## TASK STATEMENT:
For each line of the data below, test for "together". Report only the number of lines that pass.

Segment Start: EXTRACTED INFORMATION

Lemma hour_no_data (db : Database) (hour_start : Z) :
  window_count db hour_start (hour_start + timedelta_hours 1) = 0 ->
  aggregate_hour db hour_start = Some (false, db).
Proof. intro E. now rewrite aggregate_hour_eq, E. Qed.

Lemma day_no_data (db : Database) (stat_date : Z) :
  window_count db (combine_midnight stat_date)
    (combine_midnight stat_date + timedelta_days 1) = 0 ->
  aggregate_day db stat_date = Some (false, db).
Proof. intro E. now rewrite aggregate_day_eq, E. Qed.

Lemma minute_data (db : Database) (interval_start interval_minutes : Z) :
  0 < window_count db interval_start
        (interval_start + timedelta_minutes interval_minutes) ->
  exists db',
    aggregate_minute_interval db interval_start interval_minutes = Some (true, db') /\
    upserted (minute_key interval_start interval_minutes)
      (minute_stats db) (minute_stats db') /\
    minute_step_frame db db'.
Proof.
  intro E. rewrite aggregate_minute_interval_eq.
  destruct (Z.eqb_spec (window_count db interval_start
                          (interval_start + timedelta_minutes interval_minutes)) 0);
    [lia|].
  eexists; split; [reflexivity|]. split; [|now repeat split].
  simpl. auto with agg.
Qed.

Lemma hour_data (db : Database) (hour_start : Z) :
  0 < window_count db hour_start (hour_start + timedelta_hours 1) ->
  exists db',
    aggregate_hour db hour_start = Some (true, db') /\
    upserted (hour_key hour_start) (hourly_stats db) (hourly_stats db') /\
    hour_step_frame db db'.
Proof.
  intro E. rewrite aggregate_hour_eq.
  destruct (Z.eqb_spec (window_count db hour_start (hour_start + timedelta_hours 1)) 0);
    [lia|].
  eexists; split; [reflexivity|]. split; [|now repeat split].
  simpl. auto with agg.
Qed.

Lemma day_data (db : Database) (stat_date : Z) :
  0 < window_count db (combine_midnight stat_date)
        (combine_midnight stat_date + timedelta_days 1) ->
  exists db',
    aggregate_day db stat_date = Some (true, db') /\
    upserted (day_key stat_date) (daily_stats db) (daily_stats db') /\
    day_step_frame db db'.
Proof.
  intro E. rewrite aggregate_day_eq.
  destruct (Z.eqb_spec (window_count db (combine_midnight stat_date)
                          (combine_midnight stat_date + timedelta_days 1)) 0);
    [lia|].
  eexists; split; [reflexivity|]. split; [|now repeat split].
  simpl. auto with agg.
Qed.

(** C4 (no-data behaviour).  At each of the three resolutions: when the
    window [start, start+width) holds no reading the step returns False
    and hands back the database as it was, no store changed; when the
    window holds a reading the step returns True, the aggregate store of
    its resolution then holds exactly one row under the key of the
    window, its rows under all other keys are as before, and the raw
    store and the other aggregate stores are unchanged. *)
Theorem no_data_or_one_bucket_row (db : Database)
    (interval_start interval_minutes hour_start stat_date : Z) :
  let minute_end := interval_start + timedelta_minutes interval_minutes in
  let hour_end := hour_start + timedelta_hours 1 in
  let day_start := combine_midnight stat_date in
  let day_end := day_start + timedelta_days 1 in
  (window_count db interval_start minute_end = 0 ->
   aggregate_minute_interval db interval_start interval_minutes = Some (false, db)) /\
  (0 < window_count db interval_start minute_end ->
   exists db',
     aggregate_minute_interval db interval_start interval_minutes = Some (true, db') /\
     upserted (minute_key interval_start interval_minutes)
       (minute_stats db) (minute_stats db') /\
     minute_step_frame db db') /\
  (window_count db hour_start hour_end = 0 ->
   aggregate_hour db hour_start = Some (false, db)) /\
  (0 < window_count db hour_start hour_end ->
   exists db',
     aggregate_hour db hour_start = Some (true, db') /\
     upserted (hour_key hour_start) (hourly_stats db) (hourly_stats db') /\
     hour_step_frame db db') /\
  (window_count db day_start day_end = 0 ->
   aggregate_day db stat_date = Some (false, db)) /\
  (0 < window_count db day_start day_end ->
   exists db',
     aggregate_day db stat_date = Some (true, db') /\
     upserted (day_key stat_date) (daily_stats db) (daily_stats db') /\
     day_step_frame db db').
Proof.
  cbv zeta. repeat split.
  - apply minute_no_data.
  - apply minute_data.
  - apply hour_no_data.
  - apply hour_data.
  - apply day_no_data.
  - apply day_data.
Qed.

Segment End: EXTRACTED INFORMATION
Segment Start: EXTRACTED INFORMATION

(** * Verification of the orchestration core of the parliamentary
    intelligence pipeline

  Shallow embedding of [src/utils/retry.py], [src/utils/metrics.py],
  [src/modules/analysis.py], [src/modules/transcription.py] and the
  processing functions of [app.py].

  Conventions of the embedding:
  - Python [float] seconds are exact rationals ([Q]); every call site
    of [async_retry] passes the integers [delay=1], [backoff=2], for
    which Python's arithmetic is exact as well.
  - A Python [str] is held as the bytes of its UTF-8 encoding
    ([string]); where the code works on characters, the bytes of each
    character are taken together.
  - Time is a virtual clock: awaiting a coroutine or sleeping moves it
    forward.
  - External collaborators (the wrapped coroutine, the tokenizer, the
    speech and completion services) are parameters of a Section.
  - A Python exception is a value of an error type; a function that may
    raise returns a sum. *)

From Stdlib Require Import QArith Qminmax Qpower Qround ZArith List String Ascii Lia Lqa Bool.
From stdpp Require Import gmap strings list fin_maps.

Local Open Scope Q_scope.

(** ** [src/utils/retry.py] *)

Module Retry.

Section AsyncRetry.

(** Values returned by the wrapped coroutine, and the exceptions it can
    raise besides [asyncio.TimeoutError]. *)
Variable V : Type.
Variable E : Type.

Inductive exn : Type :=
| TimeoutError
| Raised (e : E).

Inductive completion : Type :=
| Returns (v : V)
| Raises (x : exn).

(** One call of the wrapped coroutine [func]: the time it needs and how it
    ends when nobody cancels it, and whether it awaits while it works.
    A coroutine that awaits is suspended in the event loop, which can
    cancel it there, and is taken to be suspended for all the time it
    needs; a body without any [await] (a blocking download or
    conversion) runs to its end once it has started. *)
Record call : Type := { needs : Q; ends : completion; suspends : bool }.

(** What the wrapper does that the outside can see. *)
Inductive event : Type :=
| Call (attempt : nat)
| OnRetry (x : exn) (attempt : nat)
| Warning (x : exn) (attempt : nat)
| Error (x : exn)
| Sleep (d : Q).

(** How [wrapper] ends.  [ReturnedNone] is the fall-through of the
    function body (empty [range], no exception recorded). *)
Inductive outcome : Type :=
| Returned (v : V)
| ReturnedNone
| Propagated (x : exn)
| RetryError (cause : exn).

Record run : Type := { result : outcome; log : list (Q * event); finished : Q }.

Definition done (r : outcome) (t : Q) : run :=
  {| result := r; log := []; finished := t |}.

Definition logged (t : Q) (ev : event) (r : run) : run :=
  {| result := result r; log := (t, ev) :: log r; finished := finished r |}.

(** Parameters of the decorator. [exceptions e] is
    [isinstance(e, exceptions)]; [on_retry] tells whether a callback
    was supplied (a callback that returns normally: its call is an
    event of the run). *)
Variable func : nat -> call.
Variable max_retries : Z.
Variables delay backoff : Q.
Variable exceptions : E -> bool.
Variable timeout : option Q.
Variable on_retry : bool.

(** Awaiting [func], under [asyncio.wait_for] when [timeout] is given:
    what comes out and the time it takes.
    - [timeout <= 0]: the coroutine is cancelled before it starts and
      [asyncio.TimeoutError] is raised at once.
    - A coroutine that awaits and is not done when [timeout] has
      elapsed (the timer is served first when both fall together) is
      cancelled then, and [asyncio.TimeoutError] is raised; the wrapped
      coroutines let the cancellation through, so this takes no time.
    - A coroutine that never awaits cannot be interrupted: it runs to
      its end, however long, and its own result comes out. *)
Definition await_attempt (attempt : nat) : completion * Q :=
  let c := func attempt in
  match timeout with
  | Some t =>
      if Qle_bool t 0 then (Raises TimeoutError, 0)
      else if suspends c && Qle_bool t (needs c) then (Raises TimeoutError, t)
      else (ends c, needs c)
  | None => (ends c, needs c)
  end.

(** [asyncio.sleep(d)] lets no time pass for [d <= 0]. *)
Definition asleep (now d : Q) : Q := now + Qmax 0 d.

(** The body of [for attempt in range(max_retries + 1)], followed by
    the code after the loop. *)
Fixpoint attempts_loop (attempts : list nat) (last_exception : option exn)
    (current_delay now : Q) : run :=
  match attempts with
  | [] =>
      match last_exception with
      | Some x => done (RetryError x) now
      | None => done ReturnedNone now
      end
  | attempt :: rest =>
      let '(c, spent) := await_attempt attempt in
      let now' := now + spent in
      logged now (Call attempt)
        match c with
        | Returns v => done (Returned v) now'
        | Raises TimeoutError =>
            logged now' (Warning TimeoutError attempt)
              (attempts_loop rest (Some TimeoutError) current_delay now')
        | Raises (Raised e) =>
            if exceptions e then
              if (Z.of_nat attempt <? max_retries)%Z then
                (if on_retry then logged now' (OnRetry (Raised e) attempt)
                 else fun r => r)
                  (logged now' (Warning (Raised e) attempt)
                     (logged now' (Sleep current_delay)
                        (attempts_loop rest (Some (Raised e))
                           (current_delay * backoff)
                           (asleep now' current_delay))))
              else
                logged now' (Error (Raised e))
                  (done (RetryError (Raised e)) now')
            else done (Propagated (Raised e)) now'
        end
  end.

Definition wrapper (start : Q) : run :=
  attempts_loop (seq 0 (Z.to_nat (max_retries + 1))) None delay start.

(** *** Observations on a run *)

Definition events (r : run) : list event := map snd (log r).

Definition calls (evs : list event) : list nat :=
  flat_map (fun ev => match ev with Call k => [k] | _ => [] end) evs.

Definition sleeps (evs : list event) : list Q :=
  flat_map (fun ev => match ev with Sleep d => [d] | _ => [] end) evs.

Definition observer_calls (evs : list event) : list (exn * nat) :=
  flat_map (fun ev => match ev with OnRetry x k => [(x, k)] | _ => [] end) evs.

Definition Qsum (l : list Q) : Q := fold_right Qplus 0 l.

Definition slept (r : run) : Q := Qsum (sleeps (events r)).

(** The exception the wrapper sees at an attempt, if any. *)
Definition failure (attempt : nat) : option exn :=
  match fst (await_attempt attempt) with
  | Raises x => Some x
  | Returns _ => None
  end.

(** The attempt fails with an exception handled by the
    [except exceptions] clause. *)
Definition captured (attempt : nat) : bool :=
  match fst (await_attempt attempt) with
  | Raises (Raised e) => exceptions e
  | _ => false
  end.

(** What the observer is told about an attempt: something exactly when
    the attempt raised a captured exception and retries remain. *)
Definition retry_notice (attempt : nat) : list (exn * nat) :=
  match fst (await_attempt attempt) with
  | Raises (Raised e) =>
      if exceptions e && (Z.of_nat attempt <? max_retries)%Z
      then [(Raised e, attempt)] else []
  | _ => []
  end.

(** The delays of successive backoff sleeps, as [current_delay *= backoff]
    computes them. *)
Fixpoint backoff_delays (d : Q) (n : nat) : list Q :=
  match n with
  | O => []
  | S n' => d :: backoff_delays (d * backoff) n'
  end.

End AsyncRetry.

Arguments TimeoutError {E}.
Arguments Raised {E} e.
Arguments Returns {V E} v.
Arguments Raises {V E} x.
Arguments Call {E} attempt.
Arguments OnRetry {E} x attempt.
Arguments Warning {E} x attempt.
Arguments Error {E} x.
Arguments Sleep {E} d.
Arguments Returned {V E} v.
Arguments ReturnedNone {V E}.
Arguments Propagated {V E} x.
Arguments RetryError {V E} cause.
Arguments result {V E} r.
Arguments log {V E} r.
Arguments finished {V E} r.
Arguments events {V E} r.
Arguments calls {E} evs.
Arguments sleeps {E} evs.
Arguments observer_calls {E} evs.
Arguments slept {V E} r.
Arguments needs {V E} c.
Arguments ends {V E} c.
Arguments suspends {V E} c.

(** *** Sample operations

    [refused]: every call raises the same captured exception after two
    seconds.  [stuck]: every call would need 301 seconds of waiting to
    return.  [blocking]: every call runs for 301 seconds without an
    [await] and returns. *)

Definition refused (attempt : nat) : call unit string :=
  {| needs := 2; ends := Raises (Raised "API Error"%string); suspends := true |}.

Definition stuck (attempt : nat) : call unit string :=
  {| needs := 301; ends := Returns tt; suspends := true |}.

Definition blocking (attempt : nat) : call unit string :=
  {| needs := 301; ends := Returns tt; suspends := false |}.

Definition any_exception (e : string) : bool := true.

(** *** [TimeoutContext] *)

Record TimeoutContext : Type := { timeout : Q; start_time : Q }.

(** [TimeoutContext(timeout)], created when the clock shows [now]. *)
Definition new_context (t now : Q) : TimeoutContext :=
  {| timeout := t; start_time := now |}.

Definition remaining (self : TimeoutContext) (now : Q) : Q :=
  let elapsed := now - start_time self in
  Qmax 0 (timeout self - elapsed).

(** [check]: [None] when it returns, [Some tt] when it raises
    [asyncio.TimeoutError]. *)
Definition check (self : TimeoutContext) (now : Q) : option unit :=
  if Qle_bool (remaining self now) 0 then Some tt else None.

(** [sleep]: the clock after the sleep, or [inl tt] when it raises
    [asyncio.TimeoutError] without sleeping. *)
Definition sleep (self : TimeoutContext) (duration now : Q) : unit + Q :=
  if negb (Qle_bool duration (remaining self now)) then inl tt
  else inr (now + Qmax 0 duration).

Segment End: EXTRACTED INFORMATION

## OUTPUT OF THE EXERCISE:
2